In his piece today, Lew Rockwell points out that the F/F bailout simply 
postpones the inevitable bust, but also ensures that the bust will be more 
severe in the long run than it would have been had the two faux "mortgage 
giants" been permitted to fail.

One of the things that people fail to understand is that the New Deal actually 
blocked the recovery. It perpetually stopped the necessary economic 
readjustments by trying to stop the market process of allowing factors of 
production to move to their highest-valued uses. Instead, the government (first 
with Hoover and then with Roosevelt) forced factors of production to their 
"highest-valued" political uses.

The rate of unemployment stayed quite high during the Hoover-FDR presidencies 
until after Pearl Harbor.

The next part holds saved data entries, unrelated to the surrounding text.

Lemma pageAt_ends us : (len us < 2 ^ 63) -> forall fuel c total cancel p,
  (forall c', ListMultipartUploads root (mkListUploadsRequest "" c' 1000) p = (p, Ok (pageAt c' us))) ->
  (length (after c us) < fuel)%nat ->
  exists r, purgeLoop (ListMultipartUploads root) fuel cancel c total p = (p, Some r) /\
    (cancel <> None /\ r = PurgeCancelled \/ exists n, r = PurgeFound n /\
      (StronglySorted inCursorOrder us -> 0 <= total ->
       total + len (after c us) <= len us -> n = total + len (after c us))).
Proof.
  intros Hus fuel. induction fuel as [|fuel IH]; intros c total cancel p Hl Hf; [lia|]. cbn [purgeLoop].
  case_bool_decide as Hc; [exists PurgeCancelled; split; [done|left; by subst]|]. rewrite Hl. unfold pageAt.
  destruct (Z.ltb_spec 1000 (len (after c us))) as [Hbig|_]; cbn [ul_Uploads ul_NextCursor].
  2: { rewrite bool_decide_true by done. eexists. split; [done|]. right. eexists. split; [done|].
       intros _ Ht Hle. apply wrap64_small. unfold int64_range. pose proof (len_nonneg (after c us)). lia. }
  rewrite len_takeZ, Z.min_l by lia.
  destruct (last (takeZ 1000 (after c us))) as [u|] eqn:Hu.
  2: { apply last_None in Hu. apply (f_equal len) in Hu. rewrite len_takeZ in Hu by lia. change (len []) with 0 in Hu. lia. }
  rewrite bool_decide_false by apply cursorOf_nonempty. apply last_Some in Hu as [pre Hpre].
  pose proof (takeZ_dropZ 1000 (after c us)) as Hsplit. rewrite Hpre, <- app_assoc in Hsplit. cbn [app] in Hsplit.
  assert (Hin : u ∈ after c us) by (rewrite <- Hsplit; set_solver).
  assert (Hstep : after (cursorOf u) us = List.filter (fun v => str_ltb (cursorOf u) (cursorOf v)) (after c us)) by (by apply after_step).
  destruct (IH (cursorOf u) (wrap64 (total + 1000)) (pred <$> cancel) p Hl) as (r & Hr & Hn).
  { rewrite Hstep. pose proof (filter_shorter (fun v => str_ltb (cursorOf u) (cursorOf v)) _ _ Hin (str_ltb_irrefl _)). lia. }
  exists r. split; [exact Hr|]. destruct Hn as [[Hcn ->]|(n & -> & Hn')]; [left; by destruct cancel|].
  right. exists n. split; [done|]. intros Hs Ht Hle. pose proof (after_sorted c us Hs) as Hs'. rewrite <- Hsplit in Hs'.
  assert (Hrest : len (after (cursorOf u) us) = len (after c us) - 1000).
  { rewrite Hstep, <- Hsplit, rest_of_sorted by done. rewrite Hsplit, len_dropZ; lia. }
  rewrite wrap64_small in Hn' by (unfold int64_range; lia). rewrite Hn'; [lia|done|lia|lia].
Qed.
(** An interval that passes the validation and makes [time.NewTicker] panic. *)
Lemma ticker_overflow : let c := devWorkerConfig <| wk_PromoteIntervalMs := 9223372036855 |> in
  validateWorker c = Ok tt /\ exists j, j ∈ buildJobs c true /\ Name j = "promotion" /\ tickerOf j < 0.
Proof. cbn zeta. split; [reflexivity|]. eexists. split; [apply elem_of_cons; left; reflexivity|]. by split. Qed.

(** [Close] tries all three parts. *)
Lemma firstErr_Ok rs : firstErr rs = Ok tt <-> Forall (fun r => r = Ok tt) rs.
Proof.
  induction rs as [|[[]|e] rs IH]; cbn; [by split|rewrite Forall_cons; tauto|split; [done|by intros [? _]%Forall_cons]].
Qed.

(** A production configuration, and the development one, which runs no job. *)
Lemma worker_builds_witness : exists c cb w,
  LoadWorker (fun _ => Ok []) (fun _ => Ok ex_config) "/etc/worker.json" = Ok c /\
  buildWorkerStore c ∅ = Ok (inr (mkS3Store (s3ConfigOf (wk_Storage c)) cb)) /\
  New (fun _ => Ok tt) id 0 (fun s => [s]) (Some c) ∅ ∅ = Ok w /\ fiveJobs c (w_jobs w) /\
  Forall (fun j => 0 < tickerOf j) (w_jobs w).
Proof.
  assert (Hl : LoadWorker (fun _ => Ok []) (fun _ => Ok ex_config) "/etc/worker.json" = Ok (workerDefaults (migrateWorker ex_config)))
    by (vm_compute; reflexivity).
  destruct (worker_builds (fun _ => Ok tt) _ _ _ _ id 0 (fun s => [s]) ∅ ∅ Hl) as (_ & Hn & Hs & _).
  destruct (Hs eq_refl) as (cb & Hcb & _). set (c := workerDefaults (migrateWorker ex_config)) in *.
  specialize (Hn (or_introl eq_refl)).
  assert (Hok : is_Ok (New (fun _ => Ok tt) id 0 (fun s => [s]) (Some c) ∅ ∅) = true) by (vm_compute; reflexivity).
  destruct (New _ _ _ _ (Some c) ∅ ∅) as [w|e] eqn:Hnew; [|discriminate Hok].
  destruct Hn as (st & ca & d & jobs & -> & _ & _ & _ & Hj & Ht). exists c, cb. eexists. split; [exact Hl|]. split; [exact Hcb|].
  split; [exact Hnew|]. split; [exact Hj|]. destruct Ht as [Ht|[Ht|Ht]]; [exact Ht|by vm_compute in Ht..].
Defined.
Example dev_runs_nothing : w_jobs <$> (match New (fun _ => Ok tt) id 0 (fun s => [s]) (Some devWorkerConfig) ∅ ∅ with Ok w => Some w | Err _ => None end)
  = Some [].
Proof. reflexivity. Qed.
(* ===== verification/DriveIsolation.v ===== *)
(** * The gateway keeps the tenants apart

    A request to the Drive API made by one tenant leaves the rows of every
    other tenant as they are; and what a read of a tenant's answers is not
    changed by any requests of other tenants before it. *)
From S2P Require Import Prelude GoStd BlobStore Db MetaStore DriveStore ContentStore TenantIsolation Http DriveApi DedupApi.
Local Open Scope Z_scope.

(** ** A link that does not fail goes on not failing *)
Definition steady {A} (m : MDB A) : Prop := forall d d' r, m d = (d', r) -> db_faults d = [] -> db_faults d' = [].

Lemma steady_pure {A} (f : db -> result A) : steady (fun d => (d, f d)).
Proof. by intros d d' r [= <- _]. Qed.
Lemma steady_modify {A} (f : db -> db) (a : A) : (forall d, db_faults (f d) = db_faults d) -> steady (fun d => (f d, Ok a)).
Proof. intros Hf d d' r [= <- _]. by rewrite Hf. Qed.
Lemma steady_bind {A B} (m : MDB A) (k : A -> MDB B) : steady m -> (forall a, steady (k a)) -> steady (x ← m; k x).
Proof.
  intros Hm Hk d d' r [(e & He & _)|(a & d1 & Ha & Hb)]%bind_cases Hd; [by eapply Hm|]. eapply Hk; [done|]. by eapply Hm.
Qed.
Lemma steady_stmt {A} (m : MDB A) : steady m -> steady (stmt m).
Proof. intros Hm d d' r Hs Hd. rewrite healthy_stmt in Hs by done. by eapply Hm. Qed.
Lemma steady_transaction {A} (m : MDB A) : steady m -> steady (transaction m).
Proof.
  intros Hm d d' r Ht Hd. unfold transaction in Ht. rewrite healthy_stmt in Ht by done. cbn in Ht.
  destruct (m d) as [d1 [a|e]] eqn:H1; pose proof (Hm _ _ _ H1 Hd) as Hd1.
  - rewrite healthy_stmt in Ht by done. cbn in Ht. by injection Ht as <- _.
  - by injection Ht as <- _.
Qed.
Lemma steady_try {A} (m : MDB A) : steady m -> steady (try m).
Proof. intros Hm d d' r. unfold try. destruct (m d) as [d1 r1] eqn:H1. intros [= <- _]. by eapply Hm. Qed.
Lemma steady_fail_if b e : steady (@fail_if db b e).
Proof. destruct b; apply steady_pure. Qed.
Lemma steady_update {R} (get : db -> gmap string R) set k p f : (forall m d, db_faults (set m d) = db_faults d) ->
  steady (updateAt get set k p f).
Proof.
  intros Hs d d' r. unfold updateAt. destruct (get d !! k) as [row|]; [|by intros [= <- _]].
  destruct (p row); intros [= <- _]; [by rewrite Hs|done].
Qed.
Lemma steady_jsonParam m : steady (jsonParam m).
Proof. unfold jsonParam. destruct m; apply (steady_pure (fun _ => _)). Qed.
Ltac steady :=
  repeat first
    [ apply steady_stmt | apply steady_transaction | apply steady_try | apply steady_fail_if | apply steady_jsonParam
    | apply steady_bind; [|intros ?] | apply steady_update; [done] | apply steady_modify; [done] | apply steady_pure
    | match goal with |- steady (if ?b then _ else _) => destruct b | |- steady (match ?x with _ => _ end) => destruct x end ].
Lemma steady_scanRow {A} b (q : db -> option A) : steady (scanRow b q).
Proof. unfold scanRow, queryRow. steady. Qed.
Lemma steady_chunks c cs : steady (insertChunks c cs).
Proof. induction cs as [|x cs IH]; cbn [insertChunks]; [apply steady_pure|]. unfold insertChunk. steady. exact IH. Qed.
Lemma steady_write t w : steady (runWrite t w).
Proof.
  destruct w; cbn [runWrite]; unfold CreateFolder, CreateNode, CreateEncryptionDomain, RotateEncryptionDomain,
    CreateKeyEnvelope, CreateShareGrant, RevokeShareGrant, CreateAccessContextSnapshot, CreateContentEntry,
    CreateContentChunks, CreateKDRV1UploadSession, AppendKDRV1UploadSessionChunk, UpdateKDRV1UploadSessionState,
    DeleteKDRV1UploadSession, prepare; steady; try apply steady_chunks; try apply steady_scanRow.
  apply steady_modify. intros d. by case_bool_decide.
Qed.
Lemma steady_read t r : steady (runRead t r).
Proof.
  destruct r; cbn [runRead]; unfold ListFolders, ListNodes, ListEnvelopesByDomain, ListActiveShareGrants, GetContentChunks,
    CheckChunkHashes, listRows; try apply steady_scanRow; steady.
Qed.

(** A read leaves every row as it is. *)
Lemma keeps_read t t' r : keeps t (runRead t' r).
Proof.
  destruct r; cbn [runRead]; try apply keeps_scanRow; try (apply keeps_stmt, (keeps_pure t (fun d => Ok _))).
  apply keeps_bind; [apply keeps_stmt, (keeps_pure t (fun d => Ok _))|]. intros rows. apply (keeps_pure t (fun d => Ok _)).
Qed.

(** ** Handlers that isolate

    [isolates t P h Q]: from a database with [P], [h] keeps the rows of [t],
    keeps a sound link sound, and if it goes on with a value, then with [Q]. *)
Section isolation.
Context {St : Type} `{!Store St}.
Notation D := (Drive St).
Notation HD := (H D).

Record next (t : string) (s : D) (d : db) (s' : D) (d' : db) : Prop := {
  nx_db : dr_metaDB s' = Some d'; nx_same : sameTenant t d d'; nx_stmts : dr_stmts s' = dr_stmts s;
  nx_link : db_faults d = [] -> db_faults d' = [] }.
Definition isolates (t : string) {A} (P : db -> Prop) (h : HD A) (Q : A -> db -> Prop) : Prop :=
  forall s d s' x, dr_metaDB s = Some d -> P d -> h s = (s', x) ->
  exists d', next t s d s' d' /\ forall a, x = inr a -> Q a d'.
Definition anything {A} : A -> db -> Prop := fun _ _ => True.

Lemma next_refl t s d : dr_metaDB s = Some d -> next t s d s d.
Proof. by split. Qed.
Lemma next_trans t s d s1 d1 s2 d2 : next t s d s1 d1 -> next t s1 d1 s2 d2 -> next t s d s2 d2.
Proof. intros [? ? Hs ?] [? ? Hs1 ?]. split; [done|by etransitivity|by rewrite Hs1|auto]. Qed.

Lemma isolates_bind t {A B} P (h : HD A) Q (k : A -> HD B) R : isolates t P h Q ->
  (forall a, isolates t (Q a) (k a) R) -> isolates t P (x ← h; k x) R.
Proof.
  intros Hh Hk s d s' x Hs HP [(r & H1 & ->)|(a & s1 & H1 & H2)]%H_bind_inv.
  - destruct (Hh _ _ _ _ Hs HP H1) as (d' & Hn & _). exists d'. split; [done|]. intros a [=].
  - destruct (Hh _ _ _ _ Hs HP H1) as (d1 & Hn & Hq).
    destruct (Hk a _ _ _ _ (nx_db _ _ _ _ _ Hn) (Hq a eq_refl) H2) as (d' & Hn' & Hr).
    exists d'. split; [by eapply next_trans|done].
Qed.
Lemma isolates_weaken t {A} (P P' : db -> Prop) (h : HD A) (Q Q' : A -> db -> Prop) : isolates t P h Q ->
  (forall d, P' d -> P d) -> (forall a d, Q a d -> Q' a d) -> isolates t P' h Q'.
Proof.
  intros Hh Hp Hq s d s' x Hs HP Hr. destruct (Hh s d s' x Hs (Hp _ HP) Hr) as (d' & Hn & H). exists d'.
  split; [done|]. intros a Ha. by apply Hq, H.
Qed.

(** What does not touch the database. *)
Definition aside {A} (h : HD A) : Prop := forall s s' x, h s = (s', x) -> dr_metaDB s' = dr_metaDB s /\ dr_stmts s' = dr_stmts s.
Lemma isolates_aside t {A} P (h : HD A) : aside h -> isolates t P h (fun _ => P).
Proof. intros Hh s d s' x Hs HP [Hm Hst]%Hh. exists d. split; [|done]. split; [congruence|done|done|done]. Qed.
Lemma aside_bind {A B} (h : HD A) (k : A -> HD B) : aside h -> (forall a, aside (k a)) -> aside (x ← h; k x).
Proof.
  intros Hh Hk s s' x [(r & H1 & ->)|(a & s1 & H1 & H2)]%H_bind_inv; [by eapply Hh|].
  apply Hh in H1 as [H1 H1']. apply Hk in H2 as [H2 H2']. split; congruence.
Qed.
Lemma aside_ret {A} (a : A) : aside (mret a).
Proof. by intros s s' x [= <- _]. Qed.
Lemma aside_reply {A} r : aside (@reply D A r).
Proof. by intros s s' x [= <- _]. Qed.
Lemma aside_field {A} (f : D -> A) : aside (field f).
Proof. by intros s s' x [= <- _]. Qed.
Lemma aside_generateID now p : aside (@generateID St now p).
Proof. by intros s s' x [= <- _]. Qed.
Lemma aside_needDB : aside (@needDB St).
Proof. intros s s' x. unfold needDB. destruct (dr_metaDB s) eqn:Hd; intros [= <- _]; by rewrite Hd. Qed.
Lemma aside_onBlobs {A} (m : M St A) : aside (onBlobs m).
Proof. intros s s' x. unfold onBlobs. destruct (dr_store s) as [st|]; [destruct (m st)|]; by intros [= <- _]. Qed.
Lemma aside_orElse {A} (h : HD (result A)) bad : aside h -> aside (orElse h bad).
Proof. intros Hh. apply aside_bind; [done|]. intros [a|e]; [apply aside_ret|apply aside_reply]. Qed.
Lemma aside_putSession sid x : aside (@putSession St sid x).
Proof. by intros s s' y [= <- _]. Qed.
Lemma evictFirst_aside l (s : D) : dr_metaDB (evictFirst l s) = dr_metaDB s /\ dr_stmts (evictFirst l s) = dr_stmts s.
Proof. by destruct l. Qed.
Lemma aside_putMemContent o k e l : aside (@putMemContent St o k e l).
Proof.
  intros s s' x [= <- _]. cbn [dr_metaDB dr_stmts upd eta_expand eta_Drive]. unfold evictChunks, evictEntry.
  destruct (_ && _); destruct (_ <=? _); cbn; rewrite ?(proj1 (evictFirst_aside _ _)), ?(proj2 (evictFirst_aside _ _)); done.
Qed.
End isolation.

Contrary to what we are taught in history classes and 
on the pages of the New York Times and Paul Krugman's columns, World War II did 
not "end" the Great Depression. It continued the political direction of the 
factors of production, period.

One of the important things that happened, intellectually speaking, was that 
the New Deal laid upon the economy a "progressive" purpose. That is, people 
came to see the economy as having a purpose of having low unemployment, and 
that the government was responsible for that happening.

Thus, we have the Employment Act of 1946, which directs the government to give 
us low unemployment. There is nothing in that act, or any government 
statements, that points out that the end of production in a market economy is 
consumption. Instead, the New Deal and the 1946 act declared that the "purpose" 
of an economy is to "create jobs," period.